======== Input for this task ========

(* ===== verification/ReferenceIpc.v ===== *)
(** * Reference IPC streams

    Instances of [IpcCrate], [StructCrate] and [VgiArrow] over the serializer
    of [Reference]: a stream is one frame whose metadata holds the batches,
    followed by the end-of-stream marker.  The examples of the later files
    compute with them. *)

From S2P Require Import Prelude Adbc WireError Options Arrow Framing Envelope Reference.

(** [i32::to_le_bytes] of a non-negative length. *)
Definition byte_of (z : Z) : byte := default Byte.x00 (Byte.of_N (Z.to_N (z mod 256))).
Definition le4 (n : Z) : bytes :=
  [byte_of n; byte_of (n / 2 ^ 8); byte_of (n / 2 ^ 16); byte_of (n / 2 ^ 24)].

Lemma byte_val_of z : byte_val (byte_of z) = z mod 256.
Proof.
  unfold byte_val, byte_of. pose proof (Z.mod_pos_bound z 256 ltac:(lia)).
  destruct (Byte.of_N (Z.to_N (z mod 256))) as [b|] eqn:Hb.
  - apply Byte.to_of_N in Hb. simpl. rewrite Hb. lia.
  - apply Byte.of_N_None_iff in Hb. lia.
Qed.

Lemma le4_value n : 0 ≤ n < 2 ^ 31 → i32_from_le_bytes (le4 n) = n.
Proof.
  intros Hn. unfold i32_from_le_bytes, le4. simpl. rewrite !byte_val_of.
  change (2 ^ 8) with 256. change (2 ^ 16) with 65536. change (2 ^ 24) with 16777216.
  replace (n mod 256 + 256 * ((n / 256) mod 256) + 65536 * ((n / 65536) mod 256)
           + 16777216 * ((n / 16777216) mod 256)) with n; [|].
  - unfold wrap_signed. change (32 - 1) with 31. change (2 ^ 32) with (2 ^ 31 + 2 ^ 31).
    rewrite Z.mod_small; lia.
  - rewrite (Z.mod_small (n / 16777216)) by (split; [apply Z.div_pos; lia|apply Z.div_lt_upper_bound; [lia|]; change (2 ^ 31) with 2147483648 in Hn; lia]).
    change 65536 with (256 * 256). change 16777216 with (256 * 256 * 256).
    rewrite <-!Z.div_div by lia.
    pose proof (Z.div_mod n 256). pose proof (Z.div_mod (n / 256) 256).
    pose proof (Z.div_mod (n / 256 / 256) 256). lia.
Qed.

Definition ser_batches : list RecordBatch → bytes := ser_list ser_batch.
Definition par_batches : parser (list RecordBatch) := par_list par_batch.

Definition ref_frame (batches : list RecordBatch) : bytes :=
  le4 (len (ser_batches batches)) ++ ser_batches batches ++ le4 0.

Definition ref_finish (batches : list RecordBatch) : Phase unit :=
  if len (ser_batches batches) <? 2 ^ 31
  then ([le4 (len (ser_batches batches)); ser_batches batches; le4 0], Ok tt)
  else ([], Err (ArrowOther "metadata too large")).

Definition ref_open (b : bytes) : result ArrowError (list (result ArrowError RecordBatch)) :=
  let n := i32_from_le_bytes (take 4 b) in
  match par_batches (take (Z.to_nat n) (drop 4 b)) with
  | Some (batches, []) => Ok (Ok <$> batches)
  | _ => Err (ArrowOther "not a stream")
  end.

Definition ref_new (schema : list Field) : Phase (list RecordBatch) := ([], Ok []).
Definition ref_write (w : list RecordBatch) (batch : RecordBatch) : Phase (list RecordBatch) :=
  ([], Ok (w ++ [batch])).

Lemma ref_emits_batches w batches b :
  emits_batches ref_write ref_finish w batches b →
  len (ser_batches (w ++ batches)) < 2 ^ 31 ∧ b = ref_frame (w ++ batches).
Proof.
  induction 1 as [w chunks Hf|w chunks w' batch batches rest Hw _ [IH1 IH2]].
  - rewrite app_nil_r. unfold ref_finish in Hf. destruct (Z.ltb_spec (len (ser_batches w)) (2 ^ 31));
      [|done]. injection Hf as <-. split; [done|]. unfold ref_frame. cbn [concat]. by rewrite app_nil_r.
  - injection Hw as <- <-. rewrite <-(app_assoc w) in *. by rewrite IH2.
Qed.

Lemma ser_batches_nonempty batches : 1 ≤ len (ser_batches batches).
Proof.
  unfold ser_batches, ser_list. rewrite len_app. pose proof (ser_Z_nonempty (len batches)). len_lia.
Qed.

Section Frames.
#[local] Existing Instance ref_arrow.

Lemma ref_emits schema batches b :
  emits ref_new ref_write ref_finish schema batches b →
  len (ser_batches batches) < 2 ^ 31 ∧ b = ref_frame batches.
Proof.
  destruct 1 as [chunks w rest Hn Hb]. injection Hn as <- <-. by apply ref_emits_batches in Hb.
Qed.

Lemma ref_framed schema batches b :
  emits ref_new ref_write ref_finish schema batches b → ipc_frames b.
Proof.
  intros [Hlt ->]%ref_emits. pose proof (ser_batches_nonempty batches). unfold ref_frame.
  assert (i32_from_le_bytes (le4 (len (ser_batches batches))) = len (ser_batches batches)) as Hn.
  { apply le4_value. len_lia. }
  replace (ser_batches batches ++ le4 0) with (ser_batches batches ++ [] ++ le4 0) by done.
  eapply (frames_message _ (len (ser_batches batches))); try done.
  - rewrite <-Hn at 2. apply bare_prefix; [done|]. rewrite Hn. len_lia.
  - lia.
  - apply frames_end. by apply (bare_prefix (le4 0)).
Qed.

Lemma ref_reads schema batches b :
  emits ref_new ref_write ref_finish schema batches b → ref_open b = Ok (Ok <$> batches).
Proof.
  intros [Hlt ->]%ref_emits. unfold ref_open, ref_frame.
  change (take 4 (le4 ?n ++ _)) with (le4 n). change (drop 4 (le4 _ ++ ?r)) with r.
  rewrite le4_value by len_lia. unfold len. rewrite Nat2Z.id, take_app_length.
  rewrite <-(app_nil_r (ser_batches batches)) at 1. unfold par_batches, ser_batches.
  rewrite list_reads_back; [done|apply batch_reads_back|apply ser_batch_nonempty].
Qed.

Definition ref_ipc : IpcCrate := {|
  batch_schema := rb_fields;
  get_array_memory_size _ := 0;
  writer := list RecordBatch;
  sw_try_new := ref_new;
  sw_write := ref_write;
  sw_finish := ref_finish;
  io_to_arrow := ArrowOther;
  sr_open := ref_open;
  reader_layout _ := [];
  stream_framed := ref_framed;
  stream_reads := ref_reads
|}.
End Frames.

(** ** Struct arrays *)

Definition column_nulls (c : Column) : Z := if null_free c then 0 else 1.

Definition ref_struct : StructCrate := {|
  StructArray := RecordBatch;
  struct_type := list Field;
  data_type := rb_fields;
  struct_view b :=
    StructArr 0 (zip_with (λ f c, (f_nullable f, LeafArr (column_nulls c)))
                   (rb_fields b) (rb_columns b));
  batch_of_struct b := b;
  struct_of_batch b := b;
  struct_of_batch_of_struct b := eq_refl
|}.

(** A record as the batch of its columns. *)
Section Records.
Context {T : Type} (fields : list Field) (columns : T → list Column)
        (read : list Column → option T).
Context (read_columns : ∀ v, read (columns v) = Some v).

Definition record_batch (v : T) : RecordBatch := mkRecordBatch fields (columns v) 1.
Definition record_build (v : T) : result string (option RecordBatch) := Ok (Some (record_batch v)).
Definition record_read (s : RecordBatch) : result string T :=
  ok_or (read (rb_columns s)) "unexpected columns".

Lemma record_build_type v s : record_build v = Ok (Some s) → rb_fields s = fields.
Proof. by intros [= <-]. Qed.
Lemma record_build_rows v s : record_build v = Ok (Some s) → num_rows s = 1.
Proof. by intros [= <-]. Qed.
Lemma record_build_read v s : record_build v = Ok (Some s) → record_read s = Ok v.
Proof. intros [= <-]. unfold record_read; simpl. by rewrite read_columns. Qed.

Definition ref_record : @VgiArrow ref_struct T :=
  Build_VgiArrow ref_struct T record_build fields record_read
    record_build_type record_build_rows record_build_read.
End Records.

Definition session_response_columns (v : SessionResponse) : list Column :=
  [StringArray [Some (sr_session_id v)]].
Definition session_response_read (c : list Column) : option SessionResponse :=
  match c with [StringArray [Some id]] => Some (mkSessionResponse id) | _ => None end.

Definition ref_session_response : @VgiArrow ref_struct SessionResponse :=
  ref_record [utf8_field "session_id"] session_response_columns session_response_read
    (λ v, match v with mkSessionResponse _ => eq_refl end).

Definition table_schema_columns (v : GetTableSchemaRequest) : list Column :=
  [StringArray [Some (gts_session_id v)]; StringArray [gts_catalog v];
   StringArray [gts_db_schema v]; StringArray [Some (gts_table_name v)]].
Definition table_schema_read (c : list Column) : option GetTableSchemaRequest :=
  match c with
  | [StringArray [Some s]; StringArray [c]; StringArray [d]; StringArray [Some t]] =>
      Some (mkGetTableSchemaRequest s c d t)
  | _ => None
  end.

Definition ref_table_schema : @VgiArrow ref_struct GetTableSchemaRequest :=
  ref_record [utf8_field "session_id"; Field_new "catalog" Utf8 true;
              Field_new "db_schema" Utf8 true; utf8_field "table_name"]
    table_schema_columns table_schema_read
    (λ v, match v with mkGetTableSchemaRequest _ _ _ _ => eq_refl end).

========
======== Input for this task ========

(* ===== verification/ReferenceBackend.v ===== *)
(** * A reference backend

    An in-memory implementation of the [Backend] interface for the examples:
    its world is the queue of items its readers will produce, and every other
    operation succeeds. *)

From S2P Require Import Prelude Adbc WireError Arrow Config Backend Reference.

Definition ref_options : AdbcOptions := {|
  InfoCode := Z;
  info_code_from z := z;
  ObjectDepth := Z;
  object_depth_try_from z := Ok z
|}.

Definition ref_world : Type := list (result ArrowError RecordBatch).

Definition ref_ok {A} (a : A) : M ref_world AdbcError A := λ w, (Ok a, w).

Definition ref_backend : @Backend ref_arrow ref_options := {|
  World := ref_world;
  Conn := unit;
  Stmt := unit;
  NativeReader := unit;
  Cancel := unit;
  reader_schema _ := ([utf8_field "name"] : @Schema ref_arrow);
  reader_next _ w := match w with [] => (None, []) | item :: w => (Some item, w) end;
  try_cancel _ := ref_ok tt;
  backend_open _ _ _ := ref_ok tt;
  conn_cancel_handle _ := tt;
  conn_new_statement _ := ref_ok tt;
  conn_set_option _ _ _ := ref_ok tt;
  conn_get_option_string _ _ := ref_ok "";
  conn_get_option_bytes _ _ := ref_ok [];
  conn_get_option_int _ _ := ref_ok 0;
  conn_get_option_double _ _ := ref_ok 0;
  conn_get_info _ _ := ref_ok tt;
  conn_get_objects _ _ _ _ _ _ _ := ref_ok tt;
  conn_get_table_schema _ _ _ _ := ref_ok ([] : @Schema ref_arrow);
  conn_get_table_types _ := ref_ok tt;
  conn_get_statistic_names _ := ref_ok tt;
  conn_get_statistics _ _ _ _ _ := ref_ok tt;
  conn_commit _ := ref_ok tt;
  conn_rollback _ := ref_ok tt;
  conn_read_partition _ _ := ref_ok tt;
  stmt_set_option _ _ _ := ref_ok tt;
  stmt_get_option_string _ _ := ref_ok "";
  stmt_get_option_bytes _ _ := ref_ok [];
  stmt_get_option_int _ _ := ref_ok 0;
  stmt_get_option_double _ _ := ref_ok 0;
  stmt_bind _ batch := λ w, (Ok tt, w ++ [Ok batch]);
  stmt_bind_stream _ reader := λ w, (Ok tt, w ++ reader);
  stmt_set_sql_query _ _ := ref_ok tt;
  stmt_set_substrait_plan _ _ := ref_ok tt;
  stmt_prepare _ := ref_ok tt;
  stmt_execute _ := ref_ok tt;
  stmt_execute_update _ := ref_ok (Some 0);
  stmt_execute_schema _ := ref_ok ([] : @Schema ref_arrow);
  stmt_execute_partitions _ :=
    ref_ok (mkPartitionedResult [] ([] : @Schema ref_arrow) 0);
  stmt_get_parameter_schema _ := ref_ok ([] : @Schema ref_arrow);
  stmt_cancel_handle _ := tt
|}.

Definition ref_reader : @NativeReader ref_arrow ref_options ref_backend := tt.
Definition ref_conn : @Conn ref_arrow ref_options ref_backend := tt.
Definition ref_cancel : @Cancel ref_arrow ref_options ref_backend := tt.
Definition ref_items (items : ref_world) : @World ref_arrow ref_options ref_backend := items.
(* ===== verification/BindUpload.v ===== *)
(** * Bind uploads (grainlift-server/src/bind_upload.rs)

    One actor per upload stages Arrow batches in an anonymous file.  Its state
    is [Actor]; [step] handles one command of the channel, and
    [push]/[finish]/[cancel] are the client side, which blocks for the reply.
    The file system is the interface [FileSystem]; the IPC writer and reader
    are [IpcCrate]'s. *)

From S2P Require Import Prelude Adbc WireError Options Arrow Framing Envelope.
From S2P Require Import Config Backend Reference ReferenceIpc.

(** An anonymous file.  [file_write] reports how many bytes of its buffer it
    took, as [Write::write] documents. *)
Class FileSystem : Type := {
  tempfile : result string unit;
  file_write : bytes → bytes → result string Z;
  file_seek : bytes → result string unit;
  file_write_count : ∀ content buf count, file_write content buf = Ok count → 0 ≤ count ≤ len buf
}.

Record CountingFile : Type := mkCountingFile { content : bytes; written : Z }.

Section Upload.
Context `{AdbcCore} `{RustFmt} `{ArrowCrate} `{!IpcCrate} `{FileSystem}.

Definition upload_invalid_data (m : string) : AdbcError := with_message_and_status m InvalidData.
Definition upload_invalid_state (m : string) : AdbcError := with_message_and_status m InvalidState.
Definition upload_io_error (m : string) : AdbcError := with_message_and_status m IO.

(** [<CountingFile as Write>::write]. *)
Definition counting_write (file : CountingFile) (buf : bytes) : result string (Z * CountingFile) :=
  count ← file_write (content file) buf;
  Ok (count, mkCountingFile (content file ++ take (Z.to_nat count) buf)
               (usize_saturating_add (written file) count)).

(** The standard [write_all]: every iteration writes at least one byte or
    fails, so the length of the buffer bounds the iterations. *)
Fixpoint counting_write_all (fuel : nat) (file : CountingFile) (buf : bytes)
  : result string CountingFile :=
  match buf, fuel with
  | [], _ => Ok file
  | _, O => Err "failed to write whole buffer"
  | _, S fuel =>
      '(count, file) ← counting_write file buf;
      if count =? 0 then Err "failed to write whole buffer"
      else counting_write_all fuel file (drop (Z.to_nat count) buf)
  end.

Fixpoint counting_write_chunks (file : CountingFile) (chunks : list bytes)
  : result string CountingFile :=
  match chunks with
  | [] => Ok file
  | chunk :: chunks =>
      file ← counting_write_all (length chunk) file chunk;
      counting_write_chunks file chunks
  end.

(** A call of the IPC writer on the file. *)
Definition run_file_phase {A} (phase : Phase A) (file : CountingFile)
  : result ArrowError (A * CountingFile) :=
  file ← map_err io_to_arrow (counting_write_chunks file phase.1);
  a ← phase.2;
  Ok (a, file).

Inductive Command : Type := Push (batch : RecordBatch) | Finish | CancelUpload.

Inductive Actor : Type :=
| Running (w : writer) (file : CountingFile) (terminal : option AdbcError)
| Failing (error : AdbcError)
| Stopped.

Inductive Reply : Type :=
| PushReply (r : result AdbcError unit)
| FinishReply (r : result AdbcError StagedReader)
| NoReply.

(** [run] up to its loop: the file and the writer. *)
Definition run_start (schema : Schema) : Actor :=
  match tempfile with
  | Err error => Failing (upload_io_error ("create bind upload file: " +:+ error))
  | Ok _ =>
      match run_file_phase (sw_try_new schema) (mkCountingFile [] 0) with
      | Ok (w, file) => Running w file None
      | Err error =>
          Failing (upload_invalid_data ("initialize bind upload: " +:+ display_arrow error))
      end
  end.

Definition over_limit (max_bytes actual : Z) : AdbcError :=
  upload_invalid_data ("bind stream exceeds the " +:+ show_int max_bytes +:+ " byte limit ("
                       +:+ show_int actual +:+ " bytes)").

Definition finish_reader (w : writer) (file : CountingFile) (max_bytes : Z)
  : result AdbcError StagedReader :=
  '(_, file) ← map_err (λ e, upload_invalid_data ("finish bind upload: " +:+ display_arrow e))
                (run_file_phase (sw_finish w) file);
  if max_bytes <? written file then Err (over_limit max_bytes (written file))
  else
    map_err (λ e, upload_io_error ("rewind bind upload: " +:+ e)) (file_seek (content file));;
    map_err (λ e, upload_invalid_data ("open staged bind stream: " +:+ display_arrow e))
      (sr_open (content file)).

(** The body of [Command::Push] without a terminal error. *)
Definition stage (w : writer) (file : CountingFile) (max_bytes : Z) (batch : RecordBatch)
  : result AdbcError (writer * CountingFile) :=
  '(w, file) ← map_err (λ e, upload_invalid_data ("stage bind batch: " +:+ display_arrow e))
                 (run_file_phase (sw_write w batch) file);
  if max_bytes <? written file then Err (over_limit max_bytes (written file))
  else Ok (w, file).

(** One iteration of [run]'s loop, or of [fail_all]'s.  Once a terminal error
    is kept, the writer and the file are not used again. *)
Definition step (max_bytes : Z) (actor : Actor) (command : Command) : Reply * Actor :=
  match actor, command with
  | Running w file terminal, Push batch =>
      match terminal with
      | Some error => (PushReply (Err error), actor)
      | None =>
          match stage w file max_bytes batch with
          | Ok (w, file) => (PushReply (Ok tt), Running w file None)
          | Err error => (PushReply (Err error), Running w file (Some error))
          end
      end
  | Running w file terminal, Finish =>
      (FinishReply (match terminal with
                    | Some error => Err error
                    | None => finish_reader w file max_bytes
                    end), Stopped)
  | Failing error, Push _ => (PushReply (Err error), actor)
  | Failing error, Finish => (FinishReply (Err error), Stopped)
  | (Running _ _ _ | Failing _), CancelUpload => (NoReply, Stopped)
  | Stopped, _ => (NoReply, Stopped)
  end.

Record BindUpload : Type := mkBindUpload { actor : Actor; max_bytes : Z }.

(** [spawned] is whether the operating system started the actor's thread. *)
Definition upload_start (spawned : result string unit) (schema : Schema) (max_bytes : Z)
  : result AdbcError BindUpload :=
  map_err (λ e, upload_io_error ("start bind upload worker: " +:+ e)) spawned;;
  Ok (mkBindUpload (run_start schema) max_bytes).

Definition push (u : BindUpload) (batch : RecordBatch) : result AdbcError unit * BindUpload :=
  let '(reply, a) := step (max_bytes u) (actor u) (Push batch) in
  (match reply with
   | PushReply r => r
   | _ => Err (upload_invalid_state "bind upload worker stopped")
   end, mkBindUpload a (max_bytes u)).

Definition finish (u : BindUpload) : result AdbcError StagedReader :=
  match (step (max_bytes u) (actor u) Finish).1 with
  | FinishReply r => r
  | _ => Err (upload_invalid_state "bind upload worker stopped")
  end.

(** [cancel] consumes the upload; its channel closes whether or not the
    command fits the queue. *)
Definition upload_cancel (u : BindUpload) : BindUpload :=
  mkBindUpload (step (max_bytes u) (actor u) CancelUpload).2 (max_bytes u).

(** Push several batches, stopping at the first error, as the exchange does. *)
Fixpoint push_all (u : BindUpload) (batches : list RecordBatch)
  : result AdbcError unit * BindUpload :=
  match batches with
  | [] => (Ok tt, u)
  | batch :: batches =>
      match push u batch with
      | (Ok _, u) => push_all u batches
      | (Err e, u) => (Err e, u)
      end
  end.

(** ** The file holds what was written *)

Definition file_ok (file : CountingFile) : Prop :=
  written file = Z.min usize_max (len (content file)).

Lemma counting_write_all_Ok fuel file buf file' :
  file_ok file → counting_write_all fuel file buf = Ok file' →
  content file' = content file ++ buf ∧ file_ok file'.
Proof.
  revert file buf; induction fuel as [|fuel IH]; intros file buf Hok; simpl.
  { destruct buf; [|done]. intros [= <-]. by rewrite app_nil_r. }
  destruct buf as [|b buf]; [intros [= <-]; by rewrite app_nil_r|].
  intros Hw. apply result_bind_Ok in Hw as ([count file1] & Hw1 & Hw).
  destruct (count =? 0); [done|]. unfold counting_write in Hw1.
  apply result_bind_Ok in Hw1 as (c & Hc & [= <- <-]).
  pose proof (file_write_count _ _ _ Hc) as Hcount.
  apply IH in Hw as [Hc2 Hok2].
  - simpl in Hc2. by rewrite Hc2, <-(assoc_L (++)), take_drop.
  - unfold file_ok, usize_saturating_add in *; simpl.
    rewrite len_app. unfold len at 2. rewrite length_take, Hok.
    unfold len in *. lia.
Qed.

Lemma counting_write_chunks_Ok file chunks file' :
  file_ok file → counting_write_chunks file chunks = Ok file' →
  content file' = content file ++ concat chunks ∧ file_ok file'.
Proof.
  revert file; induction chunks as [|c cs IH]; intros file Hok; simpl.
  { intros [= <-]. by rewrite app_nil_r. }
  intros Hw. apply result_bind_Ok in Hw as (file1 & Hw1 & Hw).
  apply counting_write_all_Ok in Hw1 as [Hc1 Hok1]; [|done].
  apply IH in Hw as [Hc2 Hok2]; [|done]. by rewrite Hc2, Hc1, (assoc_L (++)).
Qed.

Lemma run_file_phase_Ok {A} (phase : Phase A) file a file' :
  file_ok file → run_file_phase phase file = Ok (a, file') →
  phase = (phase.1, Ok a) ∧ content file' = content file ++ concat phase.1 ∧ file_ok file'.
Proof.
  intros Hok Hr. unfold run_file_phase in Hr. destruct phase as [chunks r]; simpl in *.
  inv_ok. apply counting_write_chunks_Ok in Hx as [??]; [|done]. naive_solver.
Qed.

========

## Assigned task
Out of the material above, output word for word the line with "(* ===== verification/ReferenceIpc.v ===== *)", the line with "(** [i32::to_le_bytes] of", and all lines between them, with nothing else.

## Response to this task
(* ===== verification/ReferenceIpc.v ===== *)
(** * Reference IPC streams

    Instances of [IpcCrate], [StructCrate] and [VgiArrow] over the serializer
    of [Reference]: a stream is one frame whose metadata holds the batches,
    followed by the end-of-stream marker.  The examples of the later files
    compute with them. *)

From S2P Require Import Prelude Adbc WireError Options Arrow Framing Envelope Reference.

(** [i32::to_le_bytes] of a non-negative length. *)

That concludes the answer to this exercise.